路鼎慌说道:“师妹所说的都是金玉良言,愚兄早已说过,事事以师妹主意为主。”李紫霄欣然道:“既然咱们夫妻同心,从今天起,咱们立定志向,照熊世叔吩咐,慢慢做去,只是咱们儿女之私,只可暂时束起,免得被他们耻笑,借此也可做个榜样与他们看。将来大功告成,再享咱们林泉倡和之乐,也还未迟,未知吾兄意下如何?”
这几句话,可算得文到本题。路鼎是个老实人,怎知李紫霄一番话半真半假,话里藏机,总以为李紫霄全是肺腑之言,虽然听去,口气似乎叫他暂时做一对干夫妻的意思,心里有点不大合适,无奈对面题目来得冠冕堂皇,一时插不下嘴去,口里只可唯唯应是,心里却又暗暗着急,暗想难关已过,身入洞房,难道还有变卦不成?他虽然这样暗急,却万料不到李紫霄别有用心。

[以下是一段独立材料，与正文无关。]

(** *** Methods of the browser objects *)

Fixpoint update {A} (i : nat) (f : A -> A) (l : list A) : list A :=
  match l, i with
  | [], _ => []
  | x :: l', O => f x :: l'
  | x :: l', S i' => x :: update i' f l'
  end.

Definition set_phase (id : nat) (p : phase) : M unit :=
  modify (fun w => set_heap (update id (with_phase p) (heap w)) w).

Definition phase_of (id : nat) (w : World) : option phase :=
  option_map rec_phase (nth_error (heap w) id).

(** [rec.start()] *)
Definition rec_start (id : nat) : M unit :=
  call (RecStart id);;
  p <- gets (phase_of id);;
  match p with
  | Some Inactive => set_phase id Capturing
  | _ => throw InvalidStateError
  end.

(** [rec.stop()] *)
Definition rec_stop (id : nat) : M unit :=
  call (RecStop id);;
  p <- gets (phase_of id);;
  match p with
  | Some Capturing => set_phase id Stopping
  | _ => ret tt
  end.

(** [rec.abort()] *)
Definition rec_abort (id : nat) : M unit :=
  call (RecAbort id);;
  p <- gets (phase_of id);;
  match p with
  | Some Capturing | Some Stopping => set_phase id Aborting
  | _ => ret tt
  end.

(** [r.m()] where [r] may be [null]. *)
Definition method (r : option nat) (m : nat -> M unit) : M unit :=
  match r with
  | Some id => m id
  | None => throw TypeError
  end.

(** [synth.cancel()] and [synth.speak(utter)] *)
Definition synth_cancel : M unit :=
  call SynthCancel;;
  modify (fun w =>
    set_synth {| speaking := false; voices := voices (synth w); queue := [] |} w).

Definition synth_speak (u : Utterance) : M unit :=
  call (SynthSpeak u);;
  modify (fun w =>
    set_synth {| speaking := true; voices := voices (synth w);
                 queue := queue (synth w) ++ [u] |} w).

(** *** The component *)

Definition hasSpeechRecognition : M bool :=
  gets (fun w => has_speech_recognition (env w)).
(** * dashboard_lib: credit-card dashboard pipeline

    A shallow embedding of the rate reconciliation, bucketing and usury
    sensitivity steps of [dashboard_lib/procesamiento_tc.py], of the check
    of the columns in [balance_composition], and of the reference-date
    helper of [dashboard_lib/utils.py].

    Numbers.  The pipeline computes on binary floating point.  The
    reconciliation, the bands, the segments and the conversions of rates
    only add, multiply, compare and round, and are embedded over the
    rationals [Q] with exact operations, so every definition runs; the
    monthly-value conversion needs a twelfth root and is embedded over the
    reals [R].  The usury sensitivity steps compare rates with a threshold
    they compute and round what they return, so they are embedded on
    doubles: a double is the rational it stands for and every operation
    rounds to the nearest double.  No model has NaN, infinities or
    overflow: a missing value (pandas NaN) is [None] where the code tests
    for it.

    Columns are given the type the code casts them to with [astype].  One
    cast can fail on the data and is modelled: the cast of
    [tipo_transaccion] to float in [tasas_originales].  Reading the files
    and writing the tables are not modelled: a step is the function from
    the frames it receives to the frame it builds. *)

From Stdlib Require Import ZArith QArith Qround Qabs Qminmax Qpower.
From Stdlib Require Import Reals Qreals.
From Stdlib Require Import Lia Psatz List Ascii String Bool.
From Stdlib Require Import DecimalString DecimalNat.
Import ListNotations.
(** [row.argsort(descending=True)]: the indices of [row], highest score
    first. torch leaves the order of equal scores open, and so does the
    merge sort used here ([2; 1; 1] gives [0; 2; 1]): for a row with ties
    this is one of the orders torch may return, not necessarily the one
    it does return. Every general theorem below uses no more than that
    the result is a permutation of the indices in descending order of
    score. *)
Definition argsort_desc (row : list Qc) : list nat :=
  merge_sort (desc row) (seq 0 (length row)).

(** [np.argwhere(row == x)]: the positions of [x] in [row], ascending. *)
Definition argwhere (row : list nat) (x : nat) : list nat :=
  filter (λ k, row !! k = Some x) (seq 0 (length row)).

(** [np.argwhere(row == x)[0, 0]] *)
Definition argwhere_0_0 (row : list nat) (x : nat) : result nat :=
  match argwhere row x with
  | k :: _ => Ok k
  | [] => Raise IndexError
  end.

(** [rows[i]] *)
Definition getitem {A} (rows : list A) (i : nat) : result A :=
  match rows !! i with
  | Some x => Ok x
  | None => Raise IndexError
  end.

(** [for i, x in enumerate(xs): mtr.update(np.argwhere(rows[i] == x)[0, 0] + 1)] *)
Definition record_ranks (rows : list (list nat)) (xs : list nat)
  : M Metric.t unit :=
  for_each (imap pair xs) (λ '(i, x),
    row ← lift (getitem rows i);
    k ← lift (argwhere_0_0 row x);
    Metric.update (Z.of_nat k + 1)).

Definition evaluate {vec} `{Tensor vec}
    (args : Args.t) (b : list triple) (mdl : module vec) : M Metric.t unit :=
  let ts_r := col2 <$> b in
  let ts_t := col3 <$> b in
  let rt_embed :=
    if bool_decide (Args.model args = TTransE)
    then zip_with vadd (r_embed mdl <$> ts_r) (t_embed mdl <$> ts_t)
    else zip_with (rt_embed mdl) ts_r ts_t in
  (if bool_decide (Args.mode args ≠ Tail) then
     o_embed ← lift (e_embed mdl (col1 <$> b));
     let s_r :=
       if bool_decide (Args.model args = TADistMult) then
         let ort := zip_with vmul rt_embed o_embed in
         (λ x, argsort_desc (dot x <$> e_embed_weight mdl)) <$> ort
       else
         let ort := zip_with vsub o_embed rt_embed in
         (λ x, argsort_desc ((λ w, cdist (_p args) w x) <$> e_embed_weight mdl))
           <$> ort in
     record_ranks s_r (col0 <$> b)
   else mret tt) ;;
  (if bool_decide (Args.mode args ≠ Head) then
     s_embed ← lift (e_embed mdl (col0 <$> b));
     let o_r :=
       if bool_decide (Args.model args = TADistMult) then
         let srt := zip_with vmul s_embed rt_embed in
         (λ x, argsort_desc (dot x <$> e_embed_weight mdl)) <$> srt
       else
         let srt := zip_with vadd s_embed rt_embed in
         (λ x, argsort_desc (cdist (_p args) x <$> e_embed_weight mdl))
           <$> srt in
     record_ranks o_r (col1 <$> b)
   else mret tt).
Lemma sum_squares_foldl_insert (cols : list nat) (row : list R) (w : R) :
  NoDup cols → (∀ c, c ∈ cols → row !! c = Some 0%R) →
  fsum ((λ x, x * x)%R <$> foldl (λ row c, <[c := w]> row) row cols)
  = (fsum ((λ x, x * x)%R <$> row) + INR (length cols) * (w * w))%R.
Proof.
  intros Hnd. revert row.
  induction Hnd as [|x cols Hx Hnd IH]; intros row Hzero.
  - simpl. lra.
  - cbn [foldl]. rewrite IH.
    + rewrite sum_squares_insert by (apply Hzero; left).
      cbn [length]. rewrite S_INR. lra.
    + intros c Hc. rewrite list_lookup_insert_ne by (intros ->; done).
      apply Hzero. by right.
Qed.

(* ------------------------------------------------------------------ *)
(** ** The Toeplitz projector over the reals *)

Lemma diag_weight_R pt offset :
  diag_weight (F := R) pt offset
  = (1 / sqrt (IZR (Z.of_nat pt - Z.abs offset)))%R.
Proof. reflexivity. Qed.

Lemma diag_weight_R_square pt offset :
  (Z.abs offset < Z.of_nat pt)%Z →
  (INR (pt - Z.to_nat (Z.abs offset))
   * (diag_weight (F := R) pt offset * diag_weight (F := R) pt offset))%R
  = 1%R ∧
  diag_weight (F := R) pt offset ≠ 0%R.
Proof.
  intros Hoff. rewrite diag_weight_R, INR_IZR_INZ.
  replace (Z.of_nat (pt - Z.to_nat (Z.abs offset)))
    with (Z.of_nat pt - Z.abs offset)%Z by lia.
  set (x := IZR (Z.of_nat pt - Z.abs offset)).
  assert (0 < x)%R as Hx by (apply (IZR_lt 0); lia).
  pose proof (sqrt_lt_R0 x Hx) as Hs.
  pose proof (sqrt_sqrt x ltac:(lra)) as Hss.
  split.
  - transitivity (x / (sqrt x * sqrt x))%R; [field; lra|].
    rewrite Hss. field. lra.
  - intros H0. apply (Rmult_eq_compat_r (sqrt x)) in H0.
    unfold Rdiv in H0. rewrite Rmult_assoc, Rinv_l in H0; lra.
Qed.

(** Every row of [P] has a sum of squares equal to 1. *)
Lemma build_P_row_sum_squares pt offset :
  1 ≤ pt → (- Z.of_nat pt < offset < Z.of_nat pt)%Z →
  fsum ((λ x, x * x)%R <$> build_P_row (F := R) pt offset) = 1%R.
Proof.
  intros Hpt Hoff. unfold build_P_row.
  rewrite sum_squares_foldl_insert.
  - rewrite length_diag_cols.
    destruct (diag_weight_R_square pt offset) as [-> _]; [lia|].
    rewrite (fsum_R_zero ((λ x, x * x)%R <$> replicate (pt ^ 2) fzero)); [lra|].
    apply Forall_fmap, Forall_replicate. simpl. lra.
  - by apply NoDup_diag_cols.
  - intros c Hc%diag_cols_lt; [|done..]. by apply lookup_replicate_2.
Qed.

Lemma build_P_R_lookup pt offset :
  1 ≤ pt → (- (Z.of_nat pt - 1) ≤ offset ≤ Z.of_nat pt - 1)%Z →
  ((λ k, build_P_row (F := R) pt (Z.of_nat k - (Z.of_nat pt - 1)))
     <$> seq 0 (2 * pt - 1)) !! Z.to_nat (offset + Z.of_nat pt - 1)
  = Some (build_P_row pt offset).
Proof.
  intros Hpt Hoff. rewrite list_lookup_fmap, lookup_seq_lt by lia.
  simpl. do 2 f_equal. lia.
Qed.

其实李紫霄对于这头亲事,究竟有无诚意,也只有她自己明白。好在以后自有事实表明,此处先毋庸表白。且说路鼎坐在对面,一时默然不语,紫霄早已窥透心胸,低低说道:“路兄休怪妹子不情,实因前程远大,关系非常。我们一身本领将来用处甚大,妹子练的又是内家正宗,最忌那个…”说到此处,双颊立晕,满面娇羞,益显得娇艳欲滴,弄得路鼎雪狮子向火一般。正在不可开交之际,猛听得山风拂尘,岭上松林怒号如潮,纱窗外也沙沙作响,似乎要下雨光景。
风声过去,紫霄似乎猛然一愕,回头向窗外一看,倏地立起身,走近路鼎身旁,在他耳边悄悄几语。路鼎正在神智彷徨,怎禁得香泽微亲,低声软语,还以为紫霄到底不忍冷落他,哪知人耳的话,却是“有奸细”三字,而且一语甫毕,便翩若惊鸿地返身出屋去了。路鼎究竟也是行家,一听有奸细,慌跳起身来,想赶去问个明白。人未出屋,忽见对面紫霄寝室,顿时乌黑,心里一警,慌也回身,噗的一口,把桌上一对花烛吹灭,却苦于未带兵器,一时又不知奸细在何处,猛听得屋上紫霄娇叱一声:“贼子休走!”立时刀剑叮当交击之声,响成一片。
路鼎心里一急,打开楼窗,涌身一跃,跳到楼下天井内,抬头一望,屋上四无人影,许多女兵,已纷纷抢着军器,赶出门外去。路鼎不由分说,顺手在廊下兵器架上抢了一支长矛,倒提着跳出门外。他前脚出门,后面小虎儿也舞着双刀大喝而出。前面几个女兵,回身向上指道:“寨主赶快去,总寨主在屋后岭上松林内,与贼子狠斗哩。”同时四面警锣铛铛,号角呜呜,响成一片。